**ABOUT THIS TASK**
Search the data for "names". Each line containing it is to be copied.
━━━ DATA FOR REVIEW ━━━
Lemma predicted_header (dateStr : jsstring) (hours minutes : N)
    (next prediction L : jsstring) :
  iso_date dateStr = true -> hours < 24 -> minutes < 60 ->
  forallb (fun c => not_colon c && negb (c =? 10)) next = true ->
  trim next <> [] ->
  forallb dot (trim prediction) = true ->
  predicted_line dateStr hours minutes next prediction = 10 :: L ->
  exists cl ex,
    cleaned_lines L = [cl] /\ extract patterns cl = Some ex /\
    header_message ex [] =
      mkMessage dateStr
        (decimal hours ++ 58 :: padStart 2 48 (decimal minutes) ++ 32 :: ampm hours)
        (trim (cleanText next)) (cleanText (trim prediction)).
Proof.
  intros Hiso Hh Hm Hnext Hne Hdot HL.
  apply iso_date_inv in Hiso as (y1 & y2 & y3 & y4 & m1 & m2 & d1 & d2 & -> & Hd).
  destruct (two_digits_inv hours ltac:(lia))
    as (h1 & H' & _ & _ & Eh & _ & Hh1 & HH' & HlH & _ & _).
  destruct (two_digits_inv minutes ltac:(lia))
    as (_ & _ & n1 & n2 & _ & Em & _ & _ & _ & Hn1 & Hn2).
  destruct (ampm_shape hours) as (c & Ec & Hc & Hcw).
  unfold predicted_line in HL. rewrite Eh, Em, Ec in *.
  change (str ", ") with [44; 32] in HL. change (str " - ") with [32; 45; 32] in HL.
  change (str ": ") with [58; 32] in HL.
  injection HL as HL.
  cbn [forallb] in Hd. repeat (apply andb_true_iff in Hd as [?Hd Hd]). clear Hd.
  set (P := trim prediction) in *.
  set (stamp := [y1; y2; y3; y4; 45; m1; m2; 45; d1; d2; 44; 32; h1]
                ++ H' ++ [58; n1; n2; 32; c; 46; 109; 46; 32; 45; 32]).
  assert (EL : L = (stamp ++ next) ++ [58; 32] ++ P).
  { subst L stamp. cbn [app]. rewrite <- !app_assoc. reflexivity. }
  clear HL. subst L.
  set (w2 := match P with [] => [] | _ :: _ => [32] end).
  assert (Hst : forall q : N -> bool,
             (forall x, is_digit x = true -> q x = true) ->
             q 45 = true -> q 44 = true -> q 32 = true -> q 58 = true ->
             q c = true -> q 46 = true -> q 109 = true ->
             forallb q stamp = true).
  { intros q Hq q45 q44 q32 q58 qc q46 q109. subst stamp.
    rewrite !forallb_app. cbn [forallb].
    rewrite (forallb_imp is_digit q H' Hq HH').
    rewrite q45, q44, q32, q58, qc, q46, q109.
    rewrite !Hq by assumption. reflexivity. }
  assert (Hlf : forallb (fun x => negb (x =? 10)) ((stamp ++ next) ++ [58; 32] ++ P) = true).
  { rewrite !forallb_app. rewrite Hst; try reflexivity.
    - rewrite (forallb_imp _ (fun x => negb (x =? 10)) next) by
        (try exact Hnext; intros x Hx; apply andb_true_iff in Hx as [_ Hx]; exact Hx).
      rewrite (dot_not_lf P Hdot). reflexivity.
    - apply digit_not_lf.
    - destruct (N.eqb_spec c 10) as [->|]; [discriminate Hcw|reflexivity]. }
  assert (Ht : trim ((stamp ++ next) ++ [58; 32] ++ P) = (stamp ++ next) ++ 58 :: w2 ++ P).
  { apply (trim_stamped y1).
    - apply digit_not_ws. assumption.
    - apply trim_no_trailing_ws. }
  assert (Hw2 : forallb is_ws w2 = true /\ cleanText w2 = w2).
  { subst w2. destruct P; split; reflexivity. }
  destruct Hw2 as [Hw2 Hcw2].
  assert (Hcl : cleanText ((stamp ++ next) ++ 58 :: w2 ++ P) =
                stamp ++ cleanText next ++ 58 :: w2 ++ cleanText P).
  { change (58 :: w2 ++ P) with ([58] ++ w2 ++ P).
    rewrite !cleanText_app, Hcw2, <- app_assoc.
    rewrite (cleanText_ascii stamp); [reflexivity|].
    apply Hst; try reflexivity.
    - apply digit_ascii.
    - unfold cls_ap, one_of in Hc. simpl in Hc.
      repeat (apply orb_true_iff in Hc as [Hc|Hc]); try discriminate;
        apply N.eqb_eq in Hc; subst c; reflexivity. }
  destruct (span is_ws (cleanText next)) as [w nm] eqn:Esp.
  apply span_spec in Esp as (Hn & Hw & Hnm0).
  destruct nm as [|c0 nm'].
  { exfalso. apply Hne. apply trim_nil_iff.
    rewrite <- forallb_is_ws_cleanText, Hn, app_nil_r. exact Hw. }
  assert (Hnc : forallb not_colon (c0 :: nm') = true).
  { assert (Hall : forallb not_colon (cleanText next) = true).
    { apply cleanText_forallb; [reflexivity|].
      apply (forallb_imp (fun c => not_colon c && negb (c =? 10))); [|exact Hnext].
      intros x Hx. apply andb_true_iff in Hx as [Hx _]. exact Hx. }
    rewrite Hn, forallb_app in Hall. apply andb_true_iff in Hall as [_ Hall].
    exact Hall. }
  assert (Hdrop : drop_ws (cleanText P) = cleanText P).
  { subst P. rewrite drop_ws_cleanText, trim_no_leading_ws. reflexivity. }
  assert (Hb : match cleanText P with [] => True | b :: _ => is_ws b = false end).
  { pose proof (drop_ws_head (cleanText P)) as Hh0. rewrite Hdrop in Hh0. exact Hh0. }
  assert (Hbody : forallb dot (cleanText P) = true)
    by (apply cleanText_forallb; [reflexivity|exact Hdot]).
  destruct (android_iso_stamped y1 y2 y3 y4 m1 m2 d1 d2 h1 n1 n2 c c0
              H' w nm' w2 (cleanText P))
    as (m & Hmatch & C1 & C2 & C3 & C4 & C5); try assumption.
  { cbn [forallb]. rewrite Hd0, Hd1, Hd2, Hd3, Hd4, Hd5, Hd6, Hd7, Hh1, Hn1, Hn2.
    reflexivity. }
  assert (Ecl : stamp ++ cleanText next ++ 58 :: w2 ++ cleanText P =
                [y1; y2; y3; y4; 45; m1; m2; 45; d1; d2; 44; 32] ++ (h1 :: H')
                ++ [58; n1; n2; 32; c; 46; 109; 46; 32; 45; 32] ++ w ++ (c0 :: nm')
                ++ 58 :: w2 ++ cleanText P).
  { subst stamp. rewrite Hn. cbn [app]. rewrite <- !app_assoc. reflexivity. }
  exists (stamp ++ cleanText next ++ 58 :: w2 ++ cleanText P), (parse android_iso m).
  split; [|split].
  - unfold cleaned_lines. rewrite split_no_sep by exact Hlf.
    cbn [map]. rewrite Ht, Hcl. subst stamp. reflexivity.
  - rewrite Ecl. cbn [patterns extract android_iso regex_of]. rewrite Hmatch.
    reflexivity.
  - unfold header_message. cbn [android_iso parse x_date x_time x_sender x_content].
    rewrite C1, C2, C3, C4, C5. cbn [tmpl or_default trimmed].
    f_equal.
    + cbn [app]. rewrite <- app_assoc. reflexivity.
    + rewrite Hn, trim_app_ws by exact Hw. reflexivity.
    + rewrite app_nil_r. apply trim_id; [exact Hdrop|].
      subst P. apply cleaned_no_trailing_ws.
Qed.

(** X11. The line that [handlePredictNext] appends to a text is read back
    by the line loop as one new message after the messages of the text: it
    matches the first header pattern, carries the ISO date, the time as
    printed (24-hour clock with [a.m.] or [p.m.]), the speaker's name
    cleaned and trimmed, and the trimmed prediction.  This needs a date
    with a four-digit year, a name that holds no colon and no line feed and
    is not blank, and a prediction without line terminators inside. *)
Theorem predicted_line_parses :
  forall rawText dateStr hours minutes next prediction,
    iso_date dateStr = true -> hours < 24 -> minutes < 60 ->
    forallb (fun c => not_colon c && negb (c =? 10)) next = true ->
    trim next <> [] ->
    forallb dot (trim prediction) = true ->
    parse_lines (rawText ++ predicted_line dateStr hours minutes next prediction) =
      (r <- parse_lines rawText ;;
       Normal (fst r ++
                 [mkMessage dateStr
                    (decimal hours ++ 58 :: padStart 2 48 (decimal minutes)
                       ++ 32 :: ampm hours)
                    (trim (cleanText next)) (cleanText (trim prediction))],
               Set_add (trim (cleanText next)) (snd r))).
Proof.
  intros rawText dateStr hours minutes next prediction Hiso Hh Hm Hnext Hne Hdot.
  destruct (predicted_header dateStr hours minutes next prediction
              (tl (predicted_line dateStr hours minutes next prediction)))
    as (cl & ex & Hcl & Hex & Hmsg); try assumption; [reflexivity|].
  change (predicted_line dateStr hours minutes next prediction)
    with (10 :: tl (predicted_line dateStr hours minutes next prediction)).
  rewrite !parse_lines_group. cbn [bind fst snd].
  rewrite cleaned_lines_app, Hcl, (group_snoc_header cl ex Hex).
  cbn [fst]. rewrite Hmsg, map_app. cbn [map sender].
  rewrite first_seen_snoc. reflexivity.
Qed.
(** * upjobs: normalisation, batch metadata, deduplication and keyed sheet sync

    A shallow embedding of the Python sources of the [upjobs] package
    ([processing.py], [cli.py], [connectors/sheets.py], [ai.py]) together
    with the properties its design document states about them.

    Conventions of the embedding.
    - A Python [str] is the [string] of the bytes of its UTF-8 encoding,
      so a character beyond ASCII takes two to four of them.
      [str.strip] removes the white space of Unicode, given here by its
      encodings.  [str.lower] is taken from the runtime, which fixes it
      on ASCII text.  The digits of [re], [str.isdigit] and [int] are
      the ASCII ones: what is stated about file names and numerals is
      stated for ASCII names and for digits of ASCII.
    - A JSON-like Python object is a [value]; a [dict] is an association
      list in insertion order, as CPython keeps it.
    - A function that can raise returns a [result]. *)

From Stdlib Require Import List String Ascii ZArith Lia Bool Arith PeanoNat.
From Stdlib Require Import DecimalString Permutation Finite.
From Stdlib Require DecimalPos.
From Stdlib Require Import PrimFloat FloatOps SpecFloat.
Import ListNotations.

#[local] Set Warnings "-register-all".

Local Open Scope string_scope.
Local Open Scope list_scope.
Local Open Scope nat_scope.

(* ================================================================== *)
(** ** Python values and exceptions *)

Inductive exn : Type :=
| AttributeError
| TypeError
| ValueError
| OverflowError
| IndexError
| KeyError.

Inductive result (A : Type) : Type :=
| Ok (a : A)
| Raise (e : exn).

Arguments Ok {A} a.
Arguments Raise {A} e.

Definition bind {A B : Type} (r : result A) (f : A -> result B) : result B :=
  match r with
  | Ok a => f a
  | Raise e => Raise e
  end.

Declare Scope py_scope.
Delimit Scope py_scope with py.
Notation "x <- r ;; k" := (bind r (fun x => k))
  (at level 61, r at next level, right associativity) : py_scope.

(** [try: r except Exception: h] *)
Definition try_except {A : Type} (r : result A) (h : A) : A :=
  match r with
  | Ok a => a
  | Raise _ => h
  end.

(* ================================================================== *)
(** ** Strings *)

Module Str.

Definition is_digit (c : ascii) : bool :=
  let n := nat_of_ascii c in (48 <=? n) && (n <=? 57).

Definition newline : ascii := ascii_of_nat 10.

(** The white space of [str.isspace] and [str.strip] on the ASCII range:
    TAB, LF, VT, FF, CR, FS, GS, RS, US and the blank. *)
Definition is_space (c : ascii) : bool :=
  let n := nat_of_ascii c in
  ((9 <=? n) && (n <=? 13)) || ((28 <=? n) && (n <=? 32)).

(** The white space beyond ASCII, by its encoding.  Two bytes: U+0085
    (194 133) and U+00A0 (194 160). *)
Definition is_space2 (a b : ascii) : bool :=
  (nat_of_ascii a =? 194) && ((nat_of_ascii b =? 133) || (nat_of_ascii b =? 160)).

(** Three bytes: U+1680 (225 154 128), U+2000 to U+200A (226 128 128 to
    138), U+2028, U+2029 and U+202F (226 128 168, 169 and 175), U+205F
    (226 129 159) and U+3000 (227 128 128). *)
Definition is_space3 (a b c : ascii) : bool :=
  let x := nat_of_ascii a in
  let y := nat_of_ascii b in
  let z := nat_of_ascii c in
  ((x =? 225) && (y =? 154) && (z =? 128))
  || ((x =? 226) && (y =? 128)
      && (((128 <=? z) && (z <=? 138)) || (z =? 168) || (z =? 169) || (z =? 175)))
  || ((x =? 226) && (y =? 129) && (z =? 159))
  || ((x =? 227) && (y =? 128) && (z =? 128)).

(** [str.lower] on ASCII text. *)
Definition lower_char (c : ascii) : ascii :=
  let n := nat_of_ascii c in
  if (65 <=? n) && (n <=? 90) then ascii_of_nat (n + 32) else c.

Fixpoint lower (s : string) : string :=
  match s with
  | EmptyString => EmptyString
  | String c s' => String (lower_char c) (lower s')
  end.

(** [s.lstrip()]: the white space at the start goes, one character of
    one, two or three bytes at a time. *)
Fixpoint lstrip (s : string) : string :=
  match s with
  | EmptyString => EmptyString
  | String a s1 =>
      if is_space a then lstrip s1
      else
        match s1 with
        | EmptyString => s
        | String b s2 =>
            if is_space2 a b then lstrip s2
            else
              match s2 with
              | EmptyString => s
              | String c s3 => if is_space3 a b c then lstrip s3 else s
              end
        end
  end.

(** [s.rstrip()]: the longest tail made of white space goes.  A tail is
    made of white space when [lstrip] leaves nothing of it. *)
Fixpoint rstrip (s : string) : string :=
  match s with
  | EmptyString => EmptyString
  | String a s' =>
      match lstrip s with
      | EmptyString => EmptyString
      | _ => String a (rstrip s')
      end
  end.

Definition strip (s : string) : string := rstrip (lstrip s).

Fixpoint all_chars (p : ascii -> bool) (s : string) : bool :=
  match s with
  | EmptyString => true
  | String c s' => p c && all_chars p s'
  end.

(** A text of ASCII characters only. *)
Definition is_ascii_char (c : ascii) : bool := nat_of_ascii c <? 128.

Definition is_ascii (s : string) : bool := all_chars is_ascii_char s.

(** [str.isdigit]: non-empty and made of digits. *)
Definition isdigit (s : string) : bool :=
  match s with
  | EmptyString => false
  | _ => all_chars is_digit s
  end.

Definition digit_val (c : ascii) : Z := Z.of_nat (nat_of_ascii c) - 48.

Fixpoint int_of_digits_from (acc : Z) (s : string) : Z :=
  match s with
  | EmptyString => acc
  | String c s' => int_of_digits_from (10 * acc + digit_val c) s'
  end.

(** [int(s)] for a string of digits. *)
Definition int_of_digits (s : string) : Z := int_of_digits_from 0 s.

(** [str(n)] for an [int]. *)
Definition of_Z (z : Z) : string := NilZero.string_of_int (Z.to_int z).

Fixpoint repeat_char (c : ascii) (n : nat) : string :=
  match n with
  | O => EmptyString
  | S n' => String c (repeat_char c n')
  end.

(** [format(n, "0<w>d")] for a non-negative [n]. *)
Definition zero_pad (w : nat) (z : Z) : string :=
  let s := of_Z z in
  (repeat_char "0"%char (w - String.length s) ++ s)%string.

(** [sep.join(parts)] *)
Fixpoint join (sep : string) (parts : list string) : string :=
  match parts with
  | [] => EmptyString
  | [p] => p
  | p :: rest => (p ++ sep ++ join sep rest)%string
  end.

(** The first [length s - length rest] characters of [s]: the text a
    matcher consumed when [rest] is what it left. *)
Definition consumed (s rest : string) : string :=
  substring 0 (String.length s - String.length rest) s.

(** [s.rfind(c)], [None] for -1. *)
Fixpoint rfind (c : ascii) (s : string) : option nat :=
  match s with
  | EmptyString => None
  | String a s' =>
      match rfind c s' with
      | Some i => Some (S i)
      | None => if Ascii.eqb a c then Some 0 else None
      end
  end.

(** [s.split(c)] *)
Fixpoint split (c : ascii) (s : string) : list string :=
  match s with
  | EmptyString => [EmptyString]
  | String a s' =>
      if Ascii.eqb a c then EmptyString :: split c s'
      else match split c s' with
           | p :: ps => String a p :: ps
           | [] => [String a EmptyString]
           end
  end.

(** [c in s] *)
Fixpoint contains (c : ascii) (s : string) : bool :=
  match s with
  | EmptyString => false
  | String a s' => Ascii.eqb a c || contains c s'
  end.

End Str.

(** [sys.get_int_max_str_digits()]: a literal with more digits is a
    ValueError. *)
Definition int_max_str_digits : nat := 4300.

(** [int(s)] for a text of digits. *)
Definition int_of_digit_text (s : string) : result Z :=
  if String.length s <=? int_max_str_digits then Ok (Str.int_of_digits s)
  else Raise ValueError.

(* ================================================================== *)
(** ** A backtracking matcher for the regular expressions of the sources

    The fragment of Python's [re] that [processing.py] and
    [datetime.strptime] use: one-character classes, sequence, ordered
    alternation, greedy bounded repetition of a class, the lazy star of a
    class, an optional group, named groups and the end anchor.  Matching
    is by backtracking in the order [re] tries the alternatives; the
    continuation is what remains to be matched. *)

Module Re.

Inductive cls : Type :=
| Digit                      (* \d *)
| Dot                        (* .  : anything but a newline *)
| Chr (a : ascii)
| Rng (lo hi : ascii).       (* [lo-hi] *)

Definition cls_match (c : cls) (a : ascii) : bool :=
  match c with
  | Digit => Str.is_digit a
  | Dot => negb (Ascii.eqb a Str.newline)
  | Chr b => Ascii.eqb a b
  | Rng lo hi =>
      (nat_of_ascii lo <=? nat_of_ascii a) && (nat_of_ascii a <=? nat_of_ascii hi)
  end.

Inductive re : Type :=
| Eps
| One (c : cls)
| Seq (r1 r2 : re)
| Alt (r1 r2 : re)                          (* r1|r2 *)
| Greedy (c : cls) (lo : nat) (hi : option nat)   (* c{lo,hi}; c+ is c{1,} *)
| Lazy (c : cls)                            (* c*? *)
| Opt (r : re)                              (* (?:r)? *)
| Group (name : string) (r : re)            (* (?P<name>r) *)
| Eos.                                      (* $ *)

Definition groupdict : Type := list (string * string).

Fixpoint gd_get (gd : groupdict) (name : string) : option string :=
  match gd with
  | [] => None
  | (n, v) :: gd' => if String.eqb n name then Some v else gd_get gd' name
  end.

Section Matcher.
Variable T : Type.

Definition hi_allows (hi : option nat) : bool :=
  match hi with
  | Some O => false
  | _ => true
  end.

Definition hi_pred (hi : option nat) : option nat :=
  match hi with
  | Some n => Some (pred n)
  | None => None
  end.

(** [c{lo,hi}], greedy: one more character first, the continuation
    when that fails and [lo] characters have been taken. *)
Fixpoint greedy (c : cls) (lo : nat) (hi : option nat) (s : string)
         (k : string -> option T) : option T :=
  let stop := match lo with O => k s | S _ => None end in
  match s with
  | String a s' =>
      if cls_match c a && hi_allows hi then
        match greedy c (pred lo) (hi_pred hi) s' k with
        | Some x => Some x
        | None => stop
        end
      else stop
  | EmptyString => stop
  end.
━━━
**EXERCISE SOLUTION**
      the ASCII ones: what is stated about file names and numerals is
      stated for ASCII names and for digits of ASCII.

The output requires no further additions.